Making Space as Holy Hospitality
So often, when we talk about “hospitality,” we imagine setting a table, opening our homes, or planning something special. But lately I’ve been wondering if the deepest form of hospitality starts long before any of that, long before a meal is cooked or an invitation is sent.
Maybe the truest hospitality begins with making space.
Because the truth is: most of us are doing so many things we don’t actually need to be doing. We rush from one commitment to the next, carrying invisible to-do lists in our minds, tending tasks that no one asked us to carry. And without realizing it, we end up with lives so full that there’s no room left for God, for others, or even for our own souls.

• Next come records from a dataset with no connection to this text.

Definition U32_MAX : Z := 0xFFFFFFFF.
Definition lnot32 (x : Z) : Z := U32_MAX - x.
Definition u32 (x : Z) : outcome Z := if (0 <=? x) && (x <=? U32_MAX) then Ok x else Panic.

Definition bar_size (bar : option Bar) : Z :=
  match bar with
  | Some (BarMemory _ _ Memory64) => 8
  | _ => 4
  end.

Section Config.
Context {C : Type} `{ConfigSpace C}.

Definition address_width (bar_value : Z) : Z := Z.shiftr (Z.land bar_value 0x6) 1.

(** The probing of a register of 32 bits with the decoding of addresses switched
    off: what it reads after all ones are written. *)
Definition probe32 (id : RoutingId) (offset bar_value : Z) : M C Z :=
  let! command := config_read id COMMAND_ADDRESS in
  let! _ := config_write id COMMAND_ADDRESS (Z.land command (lnot32 0x3)) in
  let! _ := config_write id offset U32_MAX in
  let! size_mask := config_read id offset in
  let! _ := config_write id offset bar_value in
  let! _ := config_write id COMMAND_ADDRESS command in
  retM size_mask.

Definition address_size_port (id : RoutingId) (offset bar_value : Z) : M C (Z * Z) :=
  let! size_mask := probe32 id offset bar_value in
  let! size := liftM (u32 (lnot32 (Z.land size_mask 0xFFFFFFFC) + 1)) in
  retM (Z.land bar_value 0xFFFFFFFC, size).

Definition address_size_32 (id : RoutingId) (offset bar_value : Z) : M C (Z * Z) :=
  let! size_mask := probe32 id offset bar_value in
  let! size := liftM (u32 (lnot32 (Z.land size_mask 0xFFFFFFF0) + 1)) in
  retM (Z.land bar_value 0xFFFFFFF0, size).
Lemma pio_read_spec w start n buffer :
  transfer (view w) = Idle -> 0 <= start < 2 ^ 28 -> (0 < n < 256)%nat ->
  length buffer = (n * 128)%nat -> ok w ->
  exists w', pio_read d start (start + Z.of_nat n) buffer w =
      (w', (contents (sectors (view w)) (io_disk d) start n, Ok tt)) /\
    sectors (view w') = sectors (view w) /\ transfer (view w') = Idle /\ ok w'.
Proof.
  intros Hi Hs Hn Hl Hok. unfold pio_read, sectors_len.
  replace (Z.max 0 (start + Z.of_nat n - start)) with (Z.of_nat n) by lia.
  change SECTOR_SIZE with 512. rewrite Hl.
  replace (_ =? _) with true by (symmetry; apply Z.eqb_eq; lia).
  rewrite (chunks_sectors n) by done.
  pose proof (runs_rw_command w READ start n (or_introl eq_refl) Hi Hs Hn) as Hc. unfold runs in Hc.
  destruct (send_rw_command d READ start (Z.of_nat n) w) as [w1 [[]|e|]]; [| tauto | tauto].
  destruct Hc as [[<- Ht] Ho].
  assert (Hr : length (reshape (replicate n 128%nat) buffer) = n)
    by apply length_rows.
  pose proof (read_sectors_spec (reshape (replicate n 128%nat) buffer) w1 start
    (reshape_uniform _ _ _ Hl)) as Hd.
  rewrite Hr in Hd. specialize (Hd ltac:(intros Hf; rewrite (Ht Hf); by destruct n; [lia |])).
  destruct (read_sectors d _ w1) as [w2 [data [[]|e|]]]; [| tauto | done].
  destruct Hd as (-> & ? & Hi2 & ?). exists w2. split_and!; [done | done | | auto].
  apply Hi2, healthy_fault. auto.
Qed.

(** What is stored is read. *)
Lemma contents_rows s drive lba rows :
  (forall i x, rows !! i = Some x -> s drive (lba + Z.of_nat i) = x) ->
  contents s drive lba (length rows) = concat rows.
Proof.
  revert lba. induction rows as [|x rows IH]; intros lba Hx; [done |].
  cbn [length]. rewrite contents_S. cbn [concat]. f_equal.
  - rewrite <- (Hx O x eq_refl). f_equal. lia.
  - apply IH. intros i y Hi. rewrite <- (Hx (S i) y Hi). f_equal. lia.
Qed.

Lemma contents_stored w w' start n buffer : length buffer = (n * 128)%nat ->
  stored w w' start buffer n -> fault w' = false ->
  contents (sectors (view w')) (io_disk d) start n = buffer.
Proof.
  intros Hl [_ Hd] Hf. rewrite <- (concat_rows n 128 buffer Hl).
  rewrite <- (length_rows n 128 buffer) at 1. apply contents_rows. intros i x Hi.
  pose proof (lookup_lt_Some _ _ _ Hi) as Hlt. rewrite length_rows in Hlt.
  rewrite lookup_rows in Hi by done. injection Hi as <-. apply Hd.
  destruct (decide (S i = n)); [by right | left; lia].
Qed.

(** *** Other commands *)

Lemma runs_send_command w command argument :
  (argument = 0 \/ argument = LBA) -> (fault w = false -> transfer (view w) = Idle) ->
  runs (send_command d command argument) w
    (fun w' _ => ready w' /\ fault w = false /\
       view w' = ata_command (ata_write_register (view w) 6
                   (160 + argument + 16 * io_disk d)) command)
    (fun w' => sectors (view w') = sectors (view w)).
Proof.
  intros Ha Hi. unfold send_command. rewrite drive_byte by done.
  eapply runs_bind; [apply runs_wait_ready | by intros ? [-> _] |]. intros w1 _ (Hr1 & Hv1 & Hf).
  eapply runs_bind; [apply runs_register; [done | lia | change LBA with 64 in Ha; lia] | done |].
  intros w2 _ [Hr2 Hv2]. rewrite Hv1 in Hv2.
  eapply runs_bind; [apply runs_command; [done | rewrite Hv2; auto] | done |].
  intros w3 [] [Es3 Hv3]. rewrite Hv2 in Hv3, Es3.
  eapply runs_mono; [apply runs_wait_ready | |].
  - intros w4 _ (? & -> & ?). auto.
  - intros w4 [-> _]. by rewrite Es3.
Qed.

(** A flush that succeeds leaves the sectors, and the device had no error to
    report. *)
Lemma flush_ok w w' : (fault w = false -> transfer (view w) = Idle) ->
  flush d w = (w', Ok tt) -> fault w = false /\ sectors (view w') = sectors (view w).
Proof.
  intros Hi. pose proof (runs_send_command w FLUSH_CACHE 0 (or_introl eq_refl) Hi) as Hc.
  unfold flush. unfold runs in Hc.
  destruct (send_command d FLUSH_CACHE 0 w) as [w1 [[]|e|]]; [| by destruct (read_sector_number d w1) |
    done].
  intros [= <-]. destruct Hc as [(_ & Hf & ->) _]. split; [done |].
  unfold ata_command. by repeat case_match.
Qed.

Lemma runs_read_sector_number w : ready w ->
  0 <= lba_low (view w) < 256 -> 0 <= lba_mid (view w) < 256 -> 0 <= lba_high (view w) < 256 ->
  0 <= ata_device (view w) ->
  runs (read_sector_number d) w
    (fun w' n => n = ata_lba (view w) /\ view w' = view w) (fun _ => False).
Proof.
  intros Hr HL0 HL1 HL2 HL3. unfold read_sector_number.
  cbn [rev sector_number_ports app for_fold].
  assert (Hstep : forall n i w', view w' = view w -> ready w' -> 3 <= i <= 6 ->
    runs (let! x := inb (io_port d + i) in retM (Z.lor (Z.shiftl n 8) x)) w'
      (fun w'' m => m = Z.lor (Z.shiftl n 8) (ata_read_register (view w) i) /\
                    ready w'' /\ view w'' = view w) (fun _ => False)).
  { intros n i w' Hv' Hr' Hi. eapply runs_bind; [by apply runs_inb | done |].
    intros w'' x (-> & ? & Hv''). apply runs_ret. rewrite Hv''. by rewrite Hv'. }
  eapply (runs_bind _ _ _ (fun w' n => n = 16777216 * ata_device (view w) + 65536 * lba_high (view w) +
    256 * lba_mid (view w) + lba_low (view w) /\ view w' = view w) _ _ (fun _ => False)); [| done |].
  - eapply runs_bind; [apply Hstep; [done | done | lia] | done |]. intros w1 ? (-> & ? & ?).
    eapply runs_bind; [apply Hstep; [done | done | lia] | done |]. intros w2 ? (-> & ? & ?).
    eapply runs_bind; [apply Hstep; [done | done | lia] | done |]. intros w3 ? (-> & ? & ?).
    eapply runs_bind; [apply Hstep; [done | done | lia] | done |]. intros w4 ? (-> & ? & ?).
    apply runs_ret. split; [| done].
    change (Z.shiftl 0 8) with 0. rewrite Z.lor_0_l.
    cbn [ata_read_register Z.eqb Pos.eqb].
    rewrite !lor_shiftl_add by (change (2 ^ 8) with 256; lia). lia.
  - intros w1 ? [-> ?]. apply runs_ret. split; [| done].
    change SECTOR_NUMBER_MASK with (Z.ones 28). rewrite Z.land_ones by lia.
    unfold ata_lba. change (2 ^ 28) with 268435456. Z.div_mod_to_equations. lia.
Qed.

Lemma runs_block_count w : transfer (view w) = Idle ->
  0 <= native_max (view w) (io_disk d) < 2 ^ 28 ->
  runs (block_count d) w
    (fun w' n => n = (native_max (view w) (io_disk d) + 1) / 8 /\
                 sectors (view w') = sectors (view w))
    (fun w' => sectors (view w') = sectors (view w)).
Proof.
  intros Hi Hm. unfold block_count. change (2 ^ 28) with 268435456 in Hm.
  eapply runs_bind; [apply runs_send_command; [by right | done] | done |]. intros w1 _ (Hr & _ & Hv).
  set (m := native_max (view w) (io_disk d)) in *.
  assert (E : view w1 = set_lba (m mod 256) (m / 256 mod 256) (m / 65536 mod 256)
            (224 + 16 * io_disk d + m / 16777216) (ata_write_register (view w) 6 (224 + 16 * io_disk d))).
  { rewrite Hv. change (160 + LBA) with 224. unfold ata_command.
    replace (Z.testbit _ 6) with true by (cbn [ata_write_register set_lba ata_device Z.eqb Pos.eqb];
      destruct Hdrive as [-> | ->]; done).
    cbn [negb]. change (READ_NATIVE_MAX_ADDRESS =? READ) with false.
    change (READ_NATIVE_MAX_ADDRESS =? WRITE) with false. rewrite Z.eqb_refl. cbv iota zeta.
    replace (ata_drive _) with (io_disk d)
      by (unfold ata_drive; cbn; destruct Hdrive as [-> | ->]; done).
    cbn [ata_write_register set_lba ata_device native_max Z.eqb Pos.eqb]. fold m. f_equal.
    destruct Hdrive as [-> | ->]; Z.div_mod_to_equations; lia. }
  assert (Hq : 0 <= m / 16777216 < 16) by (Z.div_mod_to_equations; lia).
  assert (Hread := runs_read_sector_number w1 Hr). rewrite E in Hread.
  cbn [set_lba lba_low lba_mid lba_high ata_device] in Hread.
  eapply runs_bind; [apply Hread; try apply Z.mod_pos_bound; lia | done |].
  intros w2 n [-> Hv2].
  replace (ata_lba _) with m by (unfold ata_lba; cbn [set_lba lba_low lba_mid lba_high ata_device];
    destruct Hdrive as [-> | ->]; Z.div_mod_to_equations; lia).
  unfold runs. rewrite usize_add_ok by solve_word. rewrite bindM_lift.
  apply runs_ret. split; [done |]. by rewrite Hv2.
Qed.

End Bus.
Lemma load_returns_written_point_witness :
  exists k, (0 <= k <= updates sample_config)%nat /\ past sample_config !! k = Some sample_point.
Proof.
  apply (load_returns_written_point sample_config 0
    {| mode := Load; began := 0; at_ := Returned (Some sample_point) |} sample_point).
  - apply sample_reaches.
  - vm_compute. reflexivity.
  - apply sample_config_reader.
  - reflexivity.
Defined.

But when we gently begin to release what is unnecessary something beautiful happens. We discover that making space is hospitality.
It is the quiet, intentional choice to create room for God to speak, room for rest to restore us, room for someone else’s need to enter our life without knocking everything over.
When we have margin, we can actually respond to others with joy instead of resentment. We can pause and listen instead of rushing past. We can notice the child who seems “off” today. We can bring a meal, offer a ride, pray with a friend, or sit with someone who is grieving. We can say “yes” at the moments when our “yes” might genuinely make a difference.
And maybe this is what Jesus meant when He said, “Come to Me… and I will give you rest.” His invitation is not to do more, but to open more space to receive His rest so we can extend it to others.
Making space is not laziness. It’s not quitting. It’s not neglect. Making space can be holy hospitality, an act of love that begins with making space for God in the heart and spills out into the world.
So as you move through this week, maybe wonder:
What is one small thing I can release?
Where might God be inviting me to make room?
How could this little bit of margin become a gift for someone else?
And when you do make space, trust that God will fill it with His presence and His purposes. Always.